■ **What is needed**
In the records below, find each line holding the word "Hskip" and copy it.

■ **Source data**
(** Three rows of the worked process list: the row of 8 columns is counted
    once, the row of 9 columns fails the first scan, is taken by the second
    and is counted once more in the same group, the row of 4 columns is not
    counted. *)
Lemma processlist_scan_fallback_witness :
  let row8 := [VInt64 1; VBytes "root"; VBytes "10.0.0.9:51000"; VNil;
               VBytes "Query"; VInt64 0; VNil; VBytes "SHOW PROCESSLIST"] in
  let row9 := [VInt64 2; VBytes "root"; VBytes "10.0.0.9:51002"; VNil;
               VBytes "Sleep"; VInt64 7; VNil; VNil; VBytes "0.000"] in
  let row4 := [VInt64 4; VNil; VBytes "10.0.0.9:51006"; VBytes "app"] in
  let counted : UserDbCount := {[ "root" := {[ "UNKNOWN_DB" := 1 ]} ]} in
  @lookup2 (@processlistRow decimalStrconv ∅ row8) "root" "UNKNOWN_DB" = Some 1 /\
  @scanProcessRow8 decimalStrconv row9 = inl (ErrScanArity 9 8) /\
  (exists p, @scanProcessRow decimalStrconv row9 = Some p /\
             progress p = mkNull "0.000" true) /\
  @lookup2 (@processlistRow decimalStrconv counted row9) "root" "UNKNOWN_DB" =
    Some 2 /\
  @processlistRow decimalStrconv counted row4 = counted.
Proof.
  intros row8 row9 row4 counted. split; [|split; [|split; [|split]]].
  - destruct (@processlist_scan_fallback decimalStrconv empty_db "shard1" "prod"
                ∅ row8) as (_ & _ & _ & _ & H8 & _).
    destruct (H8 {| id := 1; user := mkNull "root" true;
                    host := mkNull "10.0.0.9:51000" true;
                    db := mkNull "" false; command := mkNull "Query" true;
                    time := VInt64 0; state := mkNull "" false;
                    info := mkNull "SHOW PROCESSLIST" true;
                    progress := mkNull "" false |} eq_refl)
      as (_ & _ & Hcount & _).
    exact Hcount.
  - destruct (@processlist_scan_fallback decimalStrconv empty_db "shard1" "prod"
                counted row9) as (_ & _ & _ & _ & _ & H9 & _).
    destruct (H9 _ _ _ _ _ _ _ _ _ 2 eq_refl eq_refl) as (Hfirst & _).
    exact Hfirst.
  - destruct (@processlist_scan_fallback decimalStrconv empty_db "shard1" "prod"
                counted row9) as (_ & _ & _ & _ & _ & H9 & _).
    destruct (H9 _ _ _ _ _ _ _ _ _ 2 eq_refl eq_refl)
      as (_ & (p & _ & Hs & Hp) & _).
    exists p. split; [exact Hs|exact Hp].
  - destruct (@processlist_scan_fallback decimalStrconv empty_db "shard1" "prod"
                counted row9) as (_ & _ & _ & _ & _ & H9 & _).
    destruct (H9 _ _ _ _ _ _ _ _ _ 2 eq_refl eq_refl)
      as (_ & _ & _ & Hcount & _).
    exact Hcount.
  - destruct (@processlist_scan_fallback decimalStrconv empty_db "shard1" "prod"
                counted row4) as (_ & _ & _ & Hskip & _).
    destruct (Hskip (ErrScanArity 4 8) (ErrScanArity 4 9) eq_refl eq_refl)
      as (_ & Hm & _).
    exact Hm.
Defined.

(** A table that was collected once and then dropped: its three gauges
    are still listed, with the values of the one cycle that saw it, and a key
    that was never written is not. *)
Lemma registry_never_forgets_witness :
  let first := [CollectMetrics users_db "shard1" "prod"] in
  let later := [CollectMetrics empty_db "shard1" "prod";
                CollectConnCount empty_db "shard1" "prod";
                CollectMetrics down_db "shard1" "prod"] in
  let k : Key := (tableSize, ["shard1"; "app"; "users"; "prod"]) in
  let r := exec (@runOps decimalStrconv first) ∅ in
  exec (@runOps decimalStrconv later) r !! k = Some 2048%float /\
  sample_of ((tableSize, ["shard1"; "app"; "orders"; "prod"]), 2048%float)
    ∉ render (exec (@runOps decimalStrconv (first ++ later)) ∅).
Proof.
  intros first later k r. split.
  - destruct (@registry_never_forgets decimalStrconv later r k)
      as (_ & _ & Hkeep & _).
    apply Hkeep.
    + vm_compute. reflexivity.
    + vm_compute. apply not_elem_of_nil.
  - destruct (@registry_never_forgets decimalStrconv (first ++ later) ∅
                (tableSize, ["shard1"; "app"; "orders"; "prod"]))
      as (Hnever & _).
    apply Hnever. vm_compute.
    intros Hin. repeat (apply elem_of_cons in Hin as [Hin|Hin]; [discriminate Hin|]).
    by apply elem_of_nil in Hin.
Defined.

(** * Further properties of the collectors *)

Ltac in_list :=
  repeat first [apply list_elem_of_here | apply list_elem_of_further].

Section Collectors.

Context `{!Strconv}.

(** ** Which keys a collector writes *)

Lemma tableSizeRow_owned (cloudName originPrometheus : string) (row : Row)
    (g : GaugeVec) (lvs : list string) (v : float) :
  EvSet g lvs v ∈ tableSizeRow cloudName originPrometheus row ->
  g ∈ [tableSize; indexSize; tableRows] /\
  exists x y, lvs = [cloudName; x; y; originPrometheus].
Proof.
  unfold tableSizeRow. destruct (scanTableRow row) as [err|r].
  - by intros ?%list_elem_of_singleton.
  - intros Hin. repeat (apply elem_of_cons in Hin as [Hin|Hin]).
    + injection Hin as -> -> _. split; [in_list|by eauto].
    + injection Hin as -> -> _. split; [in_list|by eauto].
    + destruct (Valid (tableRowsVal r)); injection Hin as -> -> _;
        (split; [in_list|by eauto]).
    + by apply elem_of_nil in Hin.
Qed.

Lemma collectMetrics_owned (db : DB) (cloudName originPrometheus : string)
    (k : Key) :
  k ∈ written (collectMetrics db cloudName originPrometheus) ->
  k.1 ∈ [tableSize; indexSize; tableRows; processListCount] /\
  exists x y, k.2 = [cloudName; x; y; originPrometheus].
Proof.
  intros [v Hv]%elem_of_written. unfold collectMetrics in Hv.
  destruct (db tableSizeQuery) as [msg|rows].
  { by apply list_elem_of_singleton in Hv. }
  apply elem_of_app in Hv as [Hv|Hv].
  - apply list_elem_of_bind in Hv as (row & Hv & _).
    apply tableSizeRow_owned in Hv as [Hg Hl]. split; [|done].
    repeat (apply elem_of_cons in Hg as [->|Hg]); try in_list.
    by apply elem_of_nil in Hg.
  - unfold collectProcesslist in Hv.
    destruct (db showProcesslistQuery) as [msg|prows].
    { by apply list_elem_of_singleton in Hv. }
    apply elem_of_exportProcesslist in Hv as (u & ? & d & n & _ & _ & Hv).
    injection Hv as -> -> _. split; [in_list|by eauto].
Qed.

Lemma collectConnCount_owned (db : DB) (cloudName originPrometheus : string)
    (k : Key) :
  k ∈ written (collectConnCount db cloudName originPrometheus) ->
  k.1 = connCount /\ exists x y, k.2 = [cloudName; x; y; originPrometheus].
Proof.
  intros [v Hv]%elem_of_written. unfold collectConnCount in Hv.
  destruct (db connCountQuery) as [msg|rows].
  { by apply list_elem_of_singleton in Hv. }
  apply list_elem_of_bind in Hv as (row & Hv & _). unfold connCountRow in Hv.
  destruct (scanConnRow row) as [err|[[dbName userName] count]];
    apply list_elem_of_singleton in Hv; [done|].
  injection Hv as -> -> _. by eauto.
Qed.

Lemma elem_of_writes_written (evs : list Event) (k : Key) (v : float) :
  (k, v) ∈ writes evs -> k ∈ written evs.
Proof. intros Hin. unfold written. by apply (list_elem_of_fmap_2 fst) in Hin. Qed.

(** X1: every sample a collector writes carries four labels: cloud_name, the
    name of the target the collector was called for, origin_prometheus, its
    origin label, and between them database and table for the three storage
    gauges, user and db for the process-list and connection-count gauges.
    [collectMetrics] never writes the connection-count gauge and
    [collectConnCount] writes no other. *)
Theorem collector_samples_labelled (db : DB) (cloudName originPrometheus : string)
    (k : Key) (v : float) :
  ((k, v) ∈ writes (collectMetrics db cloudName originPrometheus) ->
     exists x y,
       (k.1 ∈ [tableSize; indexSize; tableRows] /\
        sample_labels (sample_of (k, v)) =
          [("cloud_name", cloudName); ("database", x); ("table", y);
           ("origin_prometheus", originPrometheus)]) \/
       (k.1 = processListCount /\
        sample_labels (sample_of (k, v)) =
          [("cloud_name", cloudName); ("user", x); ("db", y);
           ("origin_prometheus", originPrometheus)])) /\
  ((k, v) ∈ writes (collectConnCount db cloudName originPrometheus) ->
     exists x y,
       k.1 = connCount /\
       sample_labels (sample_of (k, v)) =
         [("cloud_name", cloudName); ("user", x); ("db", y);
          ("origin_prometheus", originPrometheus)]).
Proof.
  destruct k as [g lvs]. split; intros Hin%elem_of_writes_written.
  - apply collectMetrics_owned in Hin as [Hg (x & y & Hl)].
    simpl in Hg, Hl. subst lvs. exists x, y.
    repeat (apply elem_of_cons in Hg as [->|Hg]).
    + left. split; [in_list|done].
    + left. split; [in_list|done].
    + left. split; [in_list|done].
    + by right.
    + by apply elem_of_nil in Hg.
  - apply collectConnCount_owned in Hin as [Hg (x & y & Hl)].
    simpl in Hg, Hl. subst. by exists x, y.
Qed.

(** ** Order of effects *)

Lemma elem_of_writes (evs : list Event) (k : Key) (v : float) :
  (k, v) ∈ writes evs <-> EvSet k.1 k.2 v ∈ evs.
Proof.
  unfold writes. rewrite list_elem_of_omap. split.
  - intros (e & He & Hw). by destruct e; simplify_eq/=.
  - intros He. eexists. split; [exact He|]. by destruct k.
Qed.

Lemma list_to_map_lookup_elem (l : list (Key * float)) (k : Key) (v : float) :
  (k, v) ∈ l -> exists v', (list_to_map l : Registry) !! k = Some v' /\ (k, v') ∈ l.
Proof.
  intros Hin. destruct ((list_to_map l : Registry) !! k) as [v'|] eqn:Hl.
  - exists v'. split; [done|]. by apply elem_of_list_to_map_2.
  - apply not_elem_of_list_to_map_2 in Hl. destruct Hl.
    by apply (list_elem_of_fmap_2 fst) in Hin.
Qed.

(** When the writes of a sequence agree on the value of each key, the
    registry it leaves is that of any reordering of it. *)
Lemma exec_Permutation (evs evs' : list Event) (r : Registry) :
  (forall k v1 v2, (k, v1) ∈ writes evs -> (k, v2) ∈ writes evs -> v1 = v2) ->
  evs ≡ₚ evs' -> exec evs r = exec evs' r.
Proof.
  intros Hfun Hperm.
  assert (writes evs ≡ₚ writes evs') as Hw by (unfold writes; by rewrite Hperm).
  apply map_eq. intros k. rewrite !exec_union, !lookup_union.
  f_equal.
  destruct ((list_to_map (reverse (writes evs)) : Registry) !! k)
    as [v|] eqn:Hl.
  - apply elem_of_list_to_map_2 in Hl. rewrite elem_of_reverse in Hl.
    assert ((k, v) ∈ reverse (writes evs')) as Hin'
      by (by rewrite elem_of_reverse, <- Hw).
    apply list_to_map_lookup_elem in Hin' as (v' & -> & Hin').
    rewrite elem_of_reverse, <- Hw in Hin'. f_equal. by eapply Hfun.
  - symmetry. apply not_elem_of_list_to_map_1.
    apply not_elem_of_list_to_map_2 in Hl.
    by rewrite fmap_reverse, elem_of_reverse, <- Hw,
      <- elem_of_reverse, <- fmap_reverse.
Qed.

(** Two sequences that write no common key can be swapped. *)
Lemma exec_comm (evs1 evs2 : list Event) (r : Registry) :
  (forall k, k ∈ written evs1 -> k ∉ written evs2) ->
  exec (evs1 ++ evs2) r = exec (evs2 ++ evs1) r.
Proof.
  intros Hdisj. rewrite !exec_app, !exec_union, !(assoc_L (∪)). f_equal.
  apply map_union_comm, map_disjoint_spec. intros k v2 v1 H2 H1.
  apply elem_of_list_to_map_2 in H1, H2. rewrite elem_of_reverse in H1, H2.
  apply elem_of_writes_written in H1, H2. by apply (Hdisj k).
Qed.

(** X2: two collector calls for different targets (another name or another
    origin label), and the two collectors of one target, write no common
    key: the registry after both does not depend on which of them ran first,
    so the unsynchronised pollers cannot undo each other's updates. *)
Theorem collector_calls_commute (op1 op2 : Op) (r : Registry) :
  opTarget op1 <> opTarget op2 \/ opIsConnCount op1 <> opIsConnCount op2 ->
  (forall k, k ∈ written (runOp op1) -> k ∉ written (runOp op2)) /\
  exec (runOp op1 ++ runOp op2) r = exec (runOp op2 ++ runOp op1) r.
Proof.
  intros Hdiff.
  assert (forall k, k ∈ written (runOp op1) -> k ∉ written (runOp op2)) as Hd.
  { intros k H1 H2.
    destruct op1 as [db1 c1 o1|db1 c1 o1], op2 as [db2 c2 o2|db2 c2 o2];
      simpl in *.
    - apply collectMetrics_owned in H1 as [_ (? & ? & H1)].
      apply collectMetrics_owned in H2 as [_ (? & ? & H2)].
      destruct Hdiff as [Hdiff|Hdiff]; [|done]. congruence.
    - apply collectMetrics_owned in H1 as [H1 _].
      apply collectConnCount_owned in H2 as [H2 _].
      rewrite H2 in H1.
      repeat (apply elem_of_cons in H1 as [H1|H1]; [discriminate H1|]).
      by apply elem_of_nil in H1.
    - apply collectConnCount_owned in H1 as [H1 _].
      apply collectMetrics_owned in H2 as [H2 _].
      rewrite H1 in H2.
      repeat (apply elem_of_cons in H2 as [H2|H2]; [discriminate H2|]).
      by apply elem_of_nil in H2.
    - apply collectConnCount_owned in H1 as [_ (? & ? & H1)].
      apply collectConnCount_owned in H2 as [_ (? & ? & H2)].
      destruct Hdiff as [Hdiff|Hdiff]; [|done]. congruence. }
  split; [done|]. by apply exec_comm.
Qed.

■ **Reply to the task**
                counted row4) as (_ & _ & _ & Hskip & _).
    destruct (Hskip (ErrScanArity 4 8) (ErrScanArity 4 9) eq_refl eq_refl)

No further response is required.